Sans tergiverser, je repars - pour m' arrêter aussitôt sous une forte saillie rocheuse qui se refuse obstinément à accueillir un bon piton. Il ne me semble guère possible de l' attaquer de face, aussi vais-je tenter de la contourner en opérant une traversée. Mais, d' emblée, celle-ci m' apparaît des plus problématiques. Ueli ne me cède de la corde qu' au compte-gouttes. Enfin, un élan, une gigantesque enjambée... j' ai passé! De là, il ne me reste qu' à longer une fissure pour déboucher, contre toute attente, sur la plus jolie des places de bivouac. La nuit est tombée. Ueli fait diligence, mais au moment de la traversée, rien ne va plus. Il a beau revenir à la charge, me crier de tirer bien fort... sans succès. Puis tout à coup, presque sans l' avoir voulu, il se retrouve du même côté que moi et me rejoint aussitôt. Satisfaits de la performance, nous nous installons pour la nuit. Nous enfonçons quelques pitons afin de pouvoir nous endormir en toute confiance, puis nous passons nos vêtements chauds et faisons un sort à nos rations. Assis l' un à côté de l' autre sur ce qui était, avant d' être savamment comprimé, un petit buisson, nous chantons longtemps encore des mélodies alpestres.
Quelques faibles lumières s' allument en bas, sur l' Alpe de Tschingla. Ce sont d' autres alpinistes qui nous souhaitent une bonne nuit avant d' aller se creuser un trou dans le foin. Les envierions-nous? A vrai dire, nous n' échangerions pour rien au monde notre couche contre la leur, car on n' a pas tous les jours l' occasion de dormir dans un tel nid d' aigle: devant nous, le vide; à gauche comme à droite, la nuit noire. Seule réalité solide: la paroi à laquelle nous sommes adossés, toute baignée de lumière blafarde. Au-dessus de nous luisent des myriades d' étoiles auxquelles répondent, tout en bas, des lumières vacillantes. Pauvres gens des vallées, qui n' avez jamais connu l' ivresse d' une telle ascension!
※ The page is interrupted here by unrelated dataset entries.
(** X19: every file [findImages] opens is handed to [ds.WriteACI] in
    the very next call and closed in the call after that, whether
    [WriteACI] returned a key or an error: the file is closed before
    the error of the import is returned and before the key is hashed,
    so also in a run that ends with that error or in the panic of
    [types.NewHash].  A file is closed only there, so as many files
    are closed as were opened.  [Close] is not deferred: nothing is
    said of the file if [WriteACI] itself does not return. *)
Theorem findImages_closes_files args ds ks (w w' : RWorld) o :
  findImages R args ds ks w = (w', o) ->
  (forall pre p f post,
      rcalls w w' = pre ++ RkOpen p (Ok f) :: post ->
      exists r post', post = RkWriteACI f r :: RkClose f :: post') /\
  (forall pre f post,
      rcalls w w' = pre ++ RkClose f :: post ->
      exists pre' p r, pre = pre' ++ [RkOpen p (Ok f); RkWriteACI f r]) /\
  (forall p f, In (RkOpen p (Ok f)) (rcalls w w') ->
               (exists r, In (RkWriteACI f r) (rcalls w w')) /\
               In (RkClose f) (rcalls w w')) /\
  List.length (filter opens (rcalls w w'))
  = List.length (filter closes (rcalls w w')).
Proof.
  intros E. apply findImages_run in E. destruct E as (evs & S1 & HR).
  rewrite (rstepped_rcalls _ _ _ S1). clear S1.
  induction HR as [|img rest evs e HI|img rest evs p HI
                   |img rest evs h evs' o' HI HR IH].
  - split; [|split; [|split]]; try reflexivity.
    + intros pre p f post X. destruct pre; discriminate X.
    + intros pre f post X. destruct pre; discriminate X.
    + intros p f [].
  - destruct (ImageRun_file_order _ _ _ HI) as (A & B).
    destruct (ImageRun_files _ _ _ HI) as (C & L). auto.
  - destruct (ImageRun_file_order _ _ _ HI) as (A & B).
    destruct (ImageRun_files _ _ _ HI) as (C & L). auto.
  - destruct (ImageRun_file_order _ _ _ HI) as (A & B).
    destruct (ImageRun_files _ _ _ HI) as (C & L).
    destruct IH as (A' & B' & C' & L').
    split; [|split; [|split]].
    + intros pre p f post X. apply app_split_mid in X.
      destruct X as [(mid & X & ->)|(pre2 & -> & X)].
      * destruct (A _ _ _ _ X) as (r & post' & ->).
        exists r, (post' ++ evs'). reflexivity.
      * exact (A' _ _ _ _ X).
    + intros pre f post X. apply app_split_mid in X.
      destruct X as [(mid & X & ->)|(pre2 & -> & X)].
      * exact (B _ _ _ X).
      * destruct (B' _ _ _ X) as (pre' & p & r & ->).
        exists (evs ++ pre'), p, r. apply app_assoc.
    + intros p f Hin. apply in_app_iff in Hin. destruct Hin as [Hin|Hin].
      * destruct (C p f Hin) as ((r & X) & Y).
        split; [exists r|]; apply in_app_iff; auto.
      * destruct (C' p f Hin) as ((r & X) & Y).
        split; [exists r|]; apply in_app_iff; auto.
    + rewrite !filter_app, !length_app. congruence.
Qed.

End ImageFacts.

(** ** [runRun] *)

Section RunFacts.

Variables (S H DS KS : Type).
Variable R : RktDeps S H DS KS.

Local Abbreviation RWorld := (World (RktState S H DS)).

Lemma runRun_dir_run (w w1 : RWorld) o :
  runRun_dir R w = (w1, o) ->
  stdout w1 = stdout w /\ trace w1 = trace w /\ locked w1 = locked w /\
  ((exists pre errs,
       o = Val None /\
       DirStep (globals (kern w)) pre (globals (kern w1)) errs /\
       rlog (kern w1) = rlog (kern w) ++ pre /\
       stderr w1 = stderr w ++ errs) \/
   (exists e,
       o = Val (Some 1%Z) /\
       globalFlags_Dir (globals (kern w)) = EmptyString /\
       globals (kern w1) = with_Dir (globals (kern w)) EmptyString /\
       rlog (kern w1)
       = rlog (kern w) ++ [RkTempDir EmptyString "rkt" (Failed e)] /\
       stderr w1
       = stderr w ++ ["dir unset - using temporary directory";
                      ("error creating temporary directory: "
                       ++ rkt_Error R e ++ newline)%string])).
Proof.
  unfold runRun_dir. unfold bind at 1. unfold get_globals.
  destruct (String.eqb (globalFlags_Dir (globals (kern w))) EmptyString) eqn:ED.
  - apply String.eqb_eq in ED.
    unfold bind at 1. unfold log_Print. unfold bind at 1. unfold attempt.
    match goal with |- context [rcall ?ev ?f ?x] =>
      destruct (rcall ev f x) as [w2 o2] eqn:E2 end.
    apply rcall_run in E2. destruct E2 as (r & -> & S2).
    unfold rstepped in S2. simpl in S2.
    destruct S2 as (L2 & G2 & T2 & K2 & O2 & X2).
    destruct r as [dir|e]; simpl; unfold bind, set_Dir, fmt_Fprint_Stderr, ret;
      intros E; inversion E; subst; clear E; simpl;
      (split; [assumption|split; [assumption|split; [assumption|]]]).
    + left. exists [RkTempDir EmptyString "rkt" (Ok dir)],
                   ["dir unset - using temporary directory"].
      split; [reflexivity|]. rewrite G2. split; [|split; assumption].
      apply DS_temp. exact ED.
    + right. exists e. rewrite G2, X2, <- app_assoc. simpl. auto.
  - apply String.eqb_neq in ED. unfold ret. intros E.
    inversion E; subst; clear E.
    split; [reflexivity|split; [reflexivity|split; [reflexivity|]]].
    left. exists [], []. rewrite !app_nil_r.
    split; [reflexivity|]. split; [|split; reflexivity].
    apply DS_set. exact ED.
Qed.

Lemma ImagesRun_outcome args evs (o : outcome (list H)) :
  ImagesRun R args evs o -> forall c, o <> Exit c.
Proof.
  induction 1 as [|? ? ? ? ?|? ? ? ? ?|? ? ? ? ? o ? ? IH]; intros c;
    try discriminate.
  destruct o; try discriminate. exact (IH c).
Qed.

Lemma runRun_stage0_run args (w w' : RWorld) o :
  runRun_stage0 R args w = (w', o) ->
  exists evs errs,
    rlog (kern w') = rlog (kern w) ++ evs /\
    stderr w' = stderr w ++ errs /\
    globals (kern w') = globals (kern w) /\
    stdout w' = stdout w /\ trace w' = trace w /\ locked w' = locked w /\
    forall g0 pre errs0,
      args <> [] -> DirStep g0 pre (globals (kern w)) errs0 ->
      RunRun R args g0 (pre ++ evs) (globals (kern w)) (errs0 ++ errs) o.
Proof.
  unfold runRun_stage0. unfold bind at 1. unfold get_globals.
  set (g := globals (kern w)).
  unfold bind at 1.
  match goal with |- context [rcall_val ?ev ?f ?x] =>
    destruct (rcall_val ev f x) as [w1 o1] eqn:E1 end.
  apply rcall_val_run in E1. destruct E1 as (ds & -> & S1).
  unfold bind at 1. unfold attempt at 1.
  destruct (findImages R args ds (getKeystore R g) w1) as [w2 o2] eqn:E2.
  apply findImages_run in E2. destruct E2 as (fevs & S2 & IR).
  assert (S12 : rstepped w w2 ([RkNewStore (globalFlags_Dir g)] ++ fevs))
    by (eapply rstepped_trans; eassumption).
  clear S1 S2.
  destruct S12 as (L2 & G2 & T2 & K2 & O2 & X2).
  destruct o2 as [imgs|e|p|c].
  - fold (run_config R g ds imgs).
    unfold bind at 1. unfold attempt at 1.
    match goal with |- context [rcall ?ev ?f ?x] =>
      destruct (rcall ev f x) as [w3 o3] eqn:E3 end.
    apply rcall_run in E3. destruct E3 as (r & -> & S3).
    destruct S3 as (L3 & G3 & T3 & K3 & O3 & X3).
    destruct r as [cdir|e]; simpl.
    + unfold bind at 1.
      match goal with |- context [rcall_val ?ev ?f ?x] =>
        destruct (rcall_val ev f x) as [w4 o4] eqn:E4 end.
      apply rcall_val_run in E4. destruct E4 as (gone & -> & S4).
      destruct S4 as (L4 & G4 & T4 & K4 & O4 & X4).
      exists ([RkNewStore (globalFlags_Dir g)] ++ fevs
              ++ [RkSetup (run_config R g ds imgs) (Ok cdir);
                  RkRun (run_config R g ds imgs) cdir]), [].
      assert (w' = w4 /\ o = match gone with
                             | Some code => Exit code
                             | None => Val 1%Z
                             end) as (-> & ->)
          by (destruct gone; inversion H0; auto).
      rewrite L4, L3, L2, X4, X3, X2, G4, G3, G2, O4, O3, O2, T4, T3, T2,
        K4, K3, K2, !app_nil_r, <- !app_assoc.
      repeat (split; [reflexivity|]).
      intros g0 pre errs0 NE D. rewrite app_nil_r.
      destruct gone; simpl; [eapply RR_replaced|eapply RR_returned]; eassumption.
    + unfold bind, fmt_Fprint_Stderr, ret. intros E. inversion E; subst; clear E.
      simpl.
      exists ([RkNewStore (globalFlags_Dir g)] ++ fevs
              ++ [RkSetup (run_config R g ds imgs) (Failed e)]),
             [("run: error setting up stage0: " ++ rkt_Error R e
               ++ newline)%string].
      rewrite L3, L2, X3, X2, G3, G2, O3, O2, T3, T2, K3, K2, <- !app_assoc.
      repeat (split; [reflexivity|]).
      intros g0 pre errs0 NE D. simpl.
      eapply RR_setup_fails; eassumption.
  - unfold bind, fmt_Fprint_Stderr, ret. intros E. inversion E; subst; clear E.
    simpl.
    exists ([RkNewStore (globalFlags_Dir g)] ++ fevs),
           [(rkt_Error R e ++ newline)%string].
    rewrite L2, X2, G2, O2, T2, K2.
    repeat (split; [reflexivity|]).
    intros g0 pre errs0 NE D. simpl.
    eapply RR_images_fail; eassumption.
  - intros E. inversion E; subst; clear E.
    exists ([RkNewStore (globalFlags_Dir g)] ++ fevs), [].
    rewrite L2, X2, G2, O2, T2, K2, app_nil_r.
    repeat (split; [reflexivity|]).
    intros g0 pre errs0 NE D. rewrite app_nil_r. simpl.
    eapply RR_images_panic; eassumption.
  - exfalso. exact (ImagesRun_outcome _ _ _ IR c eq_refl).
Qed.

(** [runRun], call by call. *)
Lemma runRun_run args (w w' : RWorld) o :
  runRun R args w = (w', o) ->
  exists evs errs,
    rlog (kern w') = rlog (kern w) ++ evs /\
    stderr w' = stderr w ++ errs /\
    stdout w' = stdout w /\ trace w' = trace w /\ locked w' = locked w /\
    RunRun R args (globals (kern w)) evs (globals (kern w')) errs o.
Proof.
  unfold runRun. destruct args as [|img rest].
  - simpl. unfold bind, fmt_Fprint_Stderr, ret. intros E.
    inversion E; subst; clear E. simpl.
    exists [], [("run: Must provide at least one image" ++ newline)%string].
    rewrite app_nil_r. repeat (split; [reflexivity|]).
    constructor. reflexivity.
  - change (Nat.ltb (List.length (img :: rest)) 1) with false. cbv iota.
    set (args := img :: rest).
    assert (NE : args <> []) by discriminate.
    clearbody args.
    unfold bind.
    destruct (runRun_dir R w) as [w1 o1] eqn:E1.
    apply runRun_dir_run in E1.
    destruct E1 as (O1 & T1 & K1 & [(pre & errs & -> & D & L1 & X1)
                                   |(e & -> & ED & G1 & L1 & X1)]).
    + intros E. apply runRun_stage0_run in E.
      destruct E as (evs & errs' & L2 & X2 & G2 & O2 & T2 & K2 & RR).
      exists (pre ++ evs), (errs ++ errs').
      rewrite L2, L1, X2, X1, O2, O1, T2, T1, K2, K1, G2, <- !app_assoc.
      repeat (split; [reflexivity|]).
      apply RR; assumption.
    + unfold ret. intros E. inversion E; subst; clear E.
      eexists _, _. rewrite G1.
      do 5 (split; [eassumption|]).
      apply RR_temp_fails; assumption.
Qed.
(** [GET /channels/{channel_name}/latest/{field_name}] *)
Definition render_get `{!Env} (request : Request.t) : handler Message :=
  match Request.uri_path request !! 1%nat,
        Request.uri_path request !! 2%nat with
  | Some channel_name, Some field_name =>
      let query_params := parse_query (Request.uri_query request) in
      let api_key := query_params !! "api_key" in
      if negb (truthy api_key)
      then ret (Build_Message BAD_REQUEST (Bytes "API key is required."))
      else
        channel <- db.channels_find_one channel_name ;;
        match channel with
        | None => ret (Build_Message NOT_FOUND (Bytes "Channel not found."))
        | Some channel =>
            if negb (bool_decide (api_key = Some (Channel.api_key channel)))
            then ret (Build_Message UNAUTHORIZED (Bytes "Invalid API key."))
            else if negb (bool_decide (field_name ∈ Channel.fields channel))
            then ret (Build_Message BAD_REQUEST
                        (Bytes ("Field '" +:+ field_name
                                +:+ "' is not defined for channel '"
                                +:+ channel_name +:+ "'.")))
            else
              data <- db.data_find (Query.Build channel_name None) (-1) 1 ;;
              match data with
              | [] => ret (Build_Message NOT_FOUND
                             (Bytes ("Field '" +:+ field_name
                                     +:+ "' data not found for this channel.")))
              | latest :: _ =>
                  match latest !! field_name with
                  | None => ret (Build_Message NOT_FOUND
                             (Bytes ("Field '" +:+ field_name
                                     +:+ "' data not found for this channel.")))
                  | Some v =>
                      let response_data : doc :=
                        <["timestamp" :=
                            match latest !! "timestamp" with
                            | Some (VTime t) => VStr (isoformat t)
                            | Some ts => ts
                            | None => VNull
                            end]>
                          (<["value" := v]>
                          (<["field" := VStr field_name]>
                           {["channel_name" := VStr channel_name]})) in
                      response_payload <- json_dumps response_data ;;
                      ret (Build_Message CONTENT response_payload)
                  end
              end
        end
  | _, _ => ret (Build_Message BAD_REQUEST
                   (Bytes "Invalid URI path for field data get."))
  end.

End ChannelLatestFieldResource.

End coap_server.

(** ** main.py (in coap_simulation_client.py): the MQTT subscriber *)
Module main.

(** The loop of [save_mqtt_data] that fills [cleaned_data]. *)
Definition cleaned (allowed_fields : gset string)
    (items : list (string * value)) (acc : doc) : doc :=
  foldl (fun cleaned '(key, v) =>
           if decide (key ∈ allowed_fields)
           then <[key := v]> cleaned else cleaned)
        acc items.

(** [save_mqtt_data]: [uuid] is [str(uuid.uuid4())] and [now] is
    [datetime.utcnow()]. *)
Definition save_mqtt_data (uuid : string) (now : Z) (channel_name : string)
    (data : gmap string value) : handler unit :=
  channel <- db.channels_find_one channel_name ;;
  match channel with
  | None => ret tt
  | Some channel =>
      let allowed_fields : gset string :=
        list_to_set (Channel.fields channel) in
      let cleaned_data : doc :=
        cleaned allowed_fields (map_to_list data) ∅ in
      let data_entry : doc :=
        cleaned_data
        ∪ (<["timestamp" := VTime now]>
           (<["tank_id" := VStr channel_name]>
            {["_id" := VStr uuid]})) in
      db.data_insert_one data_entry
  end.

(** [on_message]: every exception is caught and printed, and the coroutine
    handed to the event loop runs to its end. *)
Definition on_message `{!Env} (uuid : string) (now : Z)
    (topic payload : string) (s : Database.t) : Database.t :=
  match json_loads payload with
  | JObject data_payload =>
      match split "/"%char topic !! 1%nat with
      | Some channel_name =>
          snd (save_mqtt_data uuid now channel_name data_payload s)
      | None => s
      end
  | JOther _ | JSONDecodeError | UnicodeDecodeError => s
  end.

End main.

(** ** An environment to run the handlers in

    Dates are ordered by instant and sort after every other value; values
    of other types are ordered by their type alone. *)
Definition bson_rank (o : option value) : Z :=
  match o with
  | None | Some VNull => 1
  | Some (VInt _) | Some (VFloat _) => 2
  | Some (VStr _) => 3
  | Some (VObj _) => 4
  | Some (VArr _) => 5
  | Some (VBool _) => 8
  | Some (VTime _) => 9
  end.

Definition rank_leb (a b : option value) : bool :=
  match a, b with
  | Some (VTime s), Some (VTime t) => s <=? t
  | _, _ => bson_rank a <=? bson_rank b
  end.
Une violente secousse me réveille. A côté de moi, Ueli, dressé sur son séant, se frotte les jambes. Moi aussi, d' ailleurs, je commence à geler. En battant la semelle et en nous massant énergiquement, nous essayons de retrouver un peu de chaleur.
Quatre heures. Nous partageons ce qui nous reste de fruits secs et mangeons un peu de chocolat, puis, à quatre heures et demie, nous reprenons l' ascension. Une cheminée vertigineuse, taillée heureusement dans du bon rocher, nous offre la gymnastique matinale. Lorsque nous en débou- chons, réchauffés et assouplis, c' est pour constater que nous sommes pratiquement au bout de nos peines. Encore un peu de varappe sans histoire, et, à huit heures déjà, nous atteignons le sommet. Lorsque nous nous serrons la main, nous avons de la peine à contenir notre joie. Et, tout au fond de nous-mêmes, nous sentons vibrer, une fois encore, cette exaltation que connaissent les vainqueurs à l' issue d' une dure bataille. Puissions-nous l' éprouver encore, et souvent!... C' est à ce vœu tacite que se résument nos pensées, tandis que nous redescendons vers la vallée.